*** Opening DATASET ***

(** ** Rendering always succeeds *)

(** A valid input: the bounds its constructor checks. *)
Lemma input_facts i : validate_signing_input i = Ok i ->
  zlen (body i) <= MAX_SIGNING_BODY_BYTES /\ (exists e, utf8_encode (event_id i) = Ok e /\ zlen e <= MAX_EVENT_ID_BYTES) /\
  SIGNED_INT64_MIN <= logical_time_ns i <= SIGNED_INT64_MAX.
Proof.
  unfold validate_signing_input, _encode_bounded_text, _validate_logical_time. intros H.
  destruct (_ <? zlen (body i)) eqn:Eb; [discriminate H|]. destruct (utf8_encode (event_id i)) as [e|] eqn:Ee; [|discriminate H].
  destruct (_ <? zlen e) eqn:El; [discriminate H|]. destruct (within _ _ _) eqn:Et; [|discriminate H].
  apply within_spec in Et. split_and!; [lia|exists e; split; [done|lia]|lia..].
Qed.

Definition token_size (i : SigningInput) (encoding : TimestampEncoding) (t : SigningInputToken) : Z :=
  match t with
  | Token_TIMESTAMP => zlen (_encode_timestamp (logical_time_ns i) encoding)
  | Token_EVENT_ID => match utf8_encode (event_id i) with Ok e => zlen e | Raise _ => 0 end
  | Token_BODY => zlen (body i)
  end.
Definition sizes (f : SigningInputToken -> Z) (l : list SigningInputToken) : Z := foldr (fun t n => f t + n) 0 l.

Lemma sizes_app f l k : sizes f (l ++ k) = sizes f l + sizes f k.
Proof. induction l as [|t l IH]; [done|]. cbn [app sizes foldr]. fold (sizes f (l ++ k)) (sizes f l). rewrite IH. lia. Qed.
Lemma standard_authentic s i headers v : standard_verify s i headers = Ok v -> vr_valid v = true -> authentic (Builtin_standard s) i headers.
Proof.
  intros H Hv. unfold standard_verify in H. take_step H. take_step H.
  destruct (map_result (_matching_headers headers) _) as [matched|] eqn:Em; [|discriminate H].
  assert (forall name l, _matching_headers headers name = Ok l -> named name headers = l) as Hnamed.
  { intros name l. unfold _matching_headers. destruct (_ <? _); [discriminate|]. by intros <-%ok_inj. }
  destruct (existsb _ matched); [by apply made_verification in H; congruence|].
  unfold standard_owned_headers in Em. apply map_result_ok in Em.
  inversion Em as [|? l1 ? m1 M1 Em1]; subst. inversion Em1 as [|? l2 ? m2 M2 Em2]; subst. inversion Em2 as [|? l3 ? m3 M3 Em3]; subst.
  inversion Em3; subst. apply Hnamed in M1, M2, M3.
  destruct l1 as [|h1 [|? ?]]; try by (apply made_verification in H; congruence).
  destruct l2 as [|h2 [|? ?]]; try by (apply made_verification in H; congruence).
  destruct l3 as [|h3 [|? ?]]; try by (apply made_verification in H; congruence).
  destruct (_parse_timestamp _) as [timestamp|] eqn:Et; [|by apply made_verification in H; congruence].
  destruct (_parse_signatures _) as [supplied|] eqn:Es; [|by apply made_verification in H; congruence].
  destruct (standard_canonical_message (header_value h1) _ _) as [canonical|] eqn:Ec; [|by apply made_verification in H; congruence].
  take_step H. destruct (standard_digests s canonical) as [expected|] eqn:Ed; [|discriminate H].
  apply made_verification in H. rewrite Hv in H. symmetry in H. apply any_match_true in H as (d & He & Hd).
  destruct (digest_of _ _ _ _ _ Ed He) as (secret & Hs & Hdig). destruct (standard_says _ _ _ Es Hd) as (encoded & Hin & Hdec).
  unfold standard_canonical_message in Ec. destruct (bool_decide _) in Ec; [discriminate Ec|].
  destruct (utf8_encode (header_value h1)) as [event_bytes|] eqn:Eu; [|discriminate Ec]. destruct (existsb _ _) in Ec; [discriminate Ec|].
  destruct (_ <? _) in Ec; [discriminate Ec|]. apply ok_inj in Ec.
  unfold _parse_timestamp in Et. destruct (negb _) in Et; [discriminate Et|]. case_bool_decide as Hts; [|discriminate Et]. injection Et as <-.
  cbn [authentic]. exists (int_of_decimal (header_value h2)), event_bytes, canonical, secret, d, encoded, h1, h2, h3. by repeat split.
Qed.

*** Closing DATASET ***

TASK PROMPT | Please transcribe the entries above exactly as written.

WRITTEN SOLUTION |
(** ** Rendering always succeeds *)

(** A valid input: the bounds its constructor checks. *)
Lemma input_facts i : validate_signing_input i = Ok i ->
  zlen (body i) <= MAX_SIGNING_BODY_BYTES /\ (exists e, utf8_encode (event_id i) = Ok e /\ zlen e <= MAX_EVENT_ID_BYTES) /\
  SIGNED_INT64_MIN <= logical_time_ns i <= SIGNED_INT64_MAX.
Proof.
  unfold validate_signing_input, _encode_bounded_text, _validate_logical_time. intros H.
  destruct (_ <? zlen (body i)) eqn:Eb; [discriminate H|]. destruct (utf8_encode (event_id i)) as [e|] eqn:Ee; [|discriminate H].
  destruct (_ <? zlen e) eqn:El; [discriminate H|]. destruct (within _ _ _) eqn:Et; [|discriminate H].
  apply within_spec in Et. split_and!; [lia|exists e; split; [done|lia]|lia..].
Qed.

Definition token_size (i : SigningInput) (encoding : TimestampEncoding) (t : SigningInputToken) : Z :=
  match t with
  | Token_TIMESTAMP => zlen (_encode_timestamp (logical_time_ns i) encoding)
  | Token_EVENT_ID => match utf8_encode (event_id i) with Ok e => zlen e | Raise _ => 0 end
  | Token_BODY => zlen (body i)
  end.
Definition sizes (f : SigningInputToken -> Z) (l : list SigningInputToken) : Z := foldr (fun t n => f t + n) 0 l.

Lemma sizes_app f l k : sizes f (l ++ k) = sizes f l + sizes f k.
Proof. induction l as [|t l IH]; [done|]. cbn [app sizes foldr]. fold (sizes f (l ++ k)) (sizes f l). rewrite IH. lia. Qed.
Lemma standard_authentic s i headers v : standard_verify s i headers = Ok v -> vr_valid v = true -> authentic (Builtin_standard s) i headers.
Proof.
  intros H Hv. unfold standard_verify in H. take_step H. take_step H.
  destruct (map_result (_matching_headers headers) _) as [matched|] eqn:Em; [|discriminate H].
  assert (forall name l, _matching_headers headers name = Ok l -> named name headers = l) as Hnamed.
  { intros name l. unfold _matching_headers. destruct (_ <? _); [discriminate|]. by intros <-%ok_inj. }
  destruct (existsb _ matched); [by apply made_verification in H; congruence|].
  unfold standard_owned_headers in Em. apply map_result_ok in Em.
  inversion Em as [|? l1 ? m1 M1 Em1]; subst. inversion Em1 as [|? l2 ? m2 M2 Em2]; subst. inversion Em2 as [|? l3 ? m3 M3 Em3]; subst.
  inversion Em3; subst. apply Hnamed in M1, M2, M3.
  destruct l1 as [|h1 [|? ?]]; try by (apply made_verification in H; congruence).
  destruct l2 as [|h2 [|? ?]]; try by (apply made_verification in H; congruence).
  destruct l3 as [|h3 [|? ?]]; try by (apply made_verification in H; congruence).
  destruct (_parse_timestamp _) as [timestamp|] eqn:Et; [|by apply made_verification in H; congruence].
  destruct (_parse_signatures _) as [supplied|] eqn:Es; [|by apply made_verification in H; congruence].
  destruct (standard_canonical_message (header_value h1) _ _) as [canonical|] eqn:Ec; [|by apply made_verification in H; congruence].
  take_step H. destruct (standard_digests s canonical) as [expected|] eqn:Ed; [|discriminate H].
  apply made_verification in H. rewrite Hv in H. symmetry in H. apply any_match_true in H as (d & He & Hd).
  destruct (digest_of _ _ _ _ _ Ed He) as (secret & Hs & Hdig). destruct (standard_says _ _ _ Es Hd) as (encoded & Hin & Hdec).
  unfold standard_canonical_message in Ec. destruct (bool_decide _) in Ec; [discriminate Ec|].
  destruct (utf8_encode (header_value h1)) as [event_bytes|] eqn:Eu; [|discriminate Ec]. destruct (existsb _ _) in Ec; [discriminate Ec|].
  destruct (_ <? _) in Ec; [discriminate Ec|]. apply ok_inj in Ec.
  unfold _parse_timestamp in Et. destruct (negb _) in Et; [discriminate Et|]. case_bool_decide as Hts; [|discriminate Et]. injection Et as <-.
  cbn [authentic]. exists (int_of_decimal (header_value h2)), event_bytes, canonical, secret, d, encoded, h1, h2, h3. by repeat split.
Qed.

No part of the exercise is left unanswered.